Scan the material and copy every line in which "succeeds" appears.

= = = = = = =

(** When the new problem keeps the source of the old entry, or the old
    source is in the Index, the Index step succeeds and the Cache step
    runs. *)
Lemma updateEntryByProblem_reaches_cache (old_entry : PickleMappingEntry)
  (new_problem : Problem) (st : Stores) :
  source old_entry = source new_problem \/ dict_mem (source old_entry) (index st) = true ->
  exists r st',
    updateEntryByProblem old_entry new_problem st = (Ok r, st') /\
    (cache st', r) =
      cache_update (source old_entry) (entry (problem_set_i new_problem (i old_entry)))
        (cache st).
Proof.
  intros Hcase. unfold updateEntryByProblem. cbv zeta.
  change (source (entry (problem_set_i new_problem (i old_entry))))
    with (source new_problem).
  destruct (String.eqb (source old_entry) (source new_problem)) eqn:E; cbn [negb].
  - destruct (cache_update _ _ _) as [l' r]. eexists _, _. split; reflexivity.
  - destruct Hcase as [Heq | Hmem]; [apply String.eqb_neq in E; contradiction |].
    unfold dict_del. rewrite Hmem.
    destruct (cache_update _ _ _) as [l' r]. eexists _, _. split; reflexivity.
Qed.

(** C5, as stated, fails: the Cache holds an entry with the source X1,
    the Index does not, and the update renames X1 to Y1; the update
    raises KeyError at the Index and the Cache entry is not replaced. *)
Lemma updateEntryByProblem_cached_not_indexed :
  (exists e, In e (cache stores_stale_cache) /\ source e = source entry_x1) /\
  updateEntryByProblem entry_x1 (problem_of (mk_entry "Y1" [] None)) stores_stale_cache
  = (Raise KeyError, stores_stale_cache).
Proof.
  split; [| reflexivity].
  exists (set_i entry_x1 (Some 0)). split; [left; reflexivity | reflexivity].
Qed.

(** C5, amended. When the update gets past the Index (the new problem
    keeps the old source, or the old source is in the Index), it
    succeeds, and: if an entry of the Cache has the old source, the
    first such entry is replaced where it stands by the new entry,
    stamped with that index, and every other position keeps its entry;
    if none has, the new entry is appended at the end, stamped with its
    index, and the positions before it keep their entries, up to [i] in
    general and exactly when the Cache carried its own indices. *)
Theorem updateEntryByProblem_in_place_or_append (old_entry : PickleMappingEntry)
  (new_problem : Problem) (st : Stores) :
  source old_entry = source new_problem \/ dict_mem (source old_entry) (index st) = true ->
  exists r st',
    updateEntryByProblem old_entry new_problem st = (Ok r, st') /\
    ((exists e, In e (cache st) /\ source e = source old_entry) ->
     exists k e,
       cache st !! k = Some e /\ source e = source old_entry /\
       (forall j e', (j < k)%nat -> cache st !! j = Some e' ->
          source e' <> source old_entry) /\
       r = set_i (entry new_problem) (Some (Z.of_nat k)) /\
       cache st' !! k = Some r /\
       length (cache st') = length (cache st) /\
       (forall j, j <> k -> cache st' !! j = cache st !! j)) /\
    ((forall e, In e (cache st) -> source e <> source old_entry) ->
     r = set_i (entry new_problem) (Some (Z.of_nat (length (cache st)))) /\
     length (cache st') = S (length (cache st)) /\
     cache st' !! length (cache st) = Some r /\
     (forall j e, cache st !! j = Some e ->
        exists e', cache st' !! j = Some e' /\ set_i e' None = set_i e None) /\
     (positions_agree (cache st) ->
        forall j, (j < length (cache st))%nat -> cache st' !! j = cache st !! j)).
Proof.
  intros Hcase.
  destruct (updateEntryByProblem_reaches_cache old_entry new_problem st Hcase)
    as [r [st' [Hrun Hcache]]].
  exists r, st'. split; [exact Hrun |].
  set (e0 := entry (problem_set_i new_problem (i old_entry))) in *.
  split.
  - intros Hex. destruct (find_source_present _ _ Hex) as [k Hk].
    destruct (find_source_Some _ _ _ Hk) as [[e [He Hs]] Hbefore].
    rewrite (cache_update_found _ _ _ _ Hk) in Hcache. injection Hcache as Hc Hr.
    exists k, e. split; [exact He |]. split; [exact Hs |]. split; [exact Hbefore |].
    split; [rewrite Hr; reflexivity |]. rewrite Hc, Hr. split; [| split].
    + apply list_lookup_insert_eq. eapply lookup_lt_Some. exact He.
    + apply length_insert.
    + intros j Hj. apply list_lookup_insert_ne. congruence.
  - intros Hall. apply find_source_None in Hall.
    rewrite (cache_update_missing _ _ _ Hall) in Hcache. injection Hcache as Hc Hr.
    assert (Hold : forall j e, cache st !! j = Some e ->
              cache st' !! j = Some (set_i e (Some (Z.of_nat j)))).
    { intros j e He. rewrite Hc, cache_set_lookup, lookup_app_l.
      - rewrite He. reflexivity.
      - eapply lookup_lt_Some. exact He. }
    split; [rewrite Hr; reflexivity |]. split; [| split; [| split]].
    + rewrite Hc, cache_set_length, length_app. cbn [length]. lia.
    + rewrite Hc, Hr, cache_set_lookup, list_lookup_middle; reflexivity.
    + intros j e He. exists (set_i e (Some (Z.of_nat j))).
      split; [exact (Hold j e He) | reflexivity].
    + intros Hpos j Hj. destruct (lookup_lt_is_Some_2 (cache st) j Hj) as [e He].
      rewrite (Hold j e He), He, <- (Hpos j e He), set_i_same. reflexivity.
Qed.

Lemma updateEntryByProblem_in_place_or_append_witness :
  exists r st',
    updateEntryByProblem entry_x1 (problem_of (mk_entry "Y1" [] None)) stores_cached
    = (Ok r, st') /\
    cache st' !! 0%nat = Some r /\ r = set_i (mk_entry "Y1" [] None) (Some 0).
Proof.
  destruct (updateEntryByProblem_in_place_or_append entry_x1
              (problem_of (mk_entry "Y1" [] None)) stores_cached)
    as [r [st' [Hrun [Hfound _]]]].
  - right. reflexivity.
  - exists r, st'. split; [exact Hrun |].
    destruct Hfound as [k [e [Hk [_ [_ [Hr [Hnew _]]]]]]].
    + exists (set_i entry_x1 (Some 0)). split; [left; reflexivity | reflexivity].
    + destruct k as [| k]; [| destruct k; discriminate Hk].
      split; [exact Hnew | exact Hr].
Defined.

= = = = = = =

◆ **REPLY TO THE TASK**:
    source is in the Index, the Index step succeeds and the Cache step
    succeeds, and: if an entry of the Cache has the old source, the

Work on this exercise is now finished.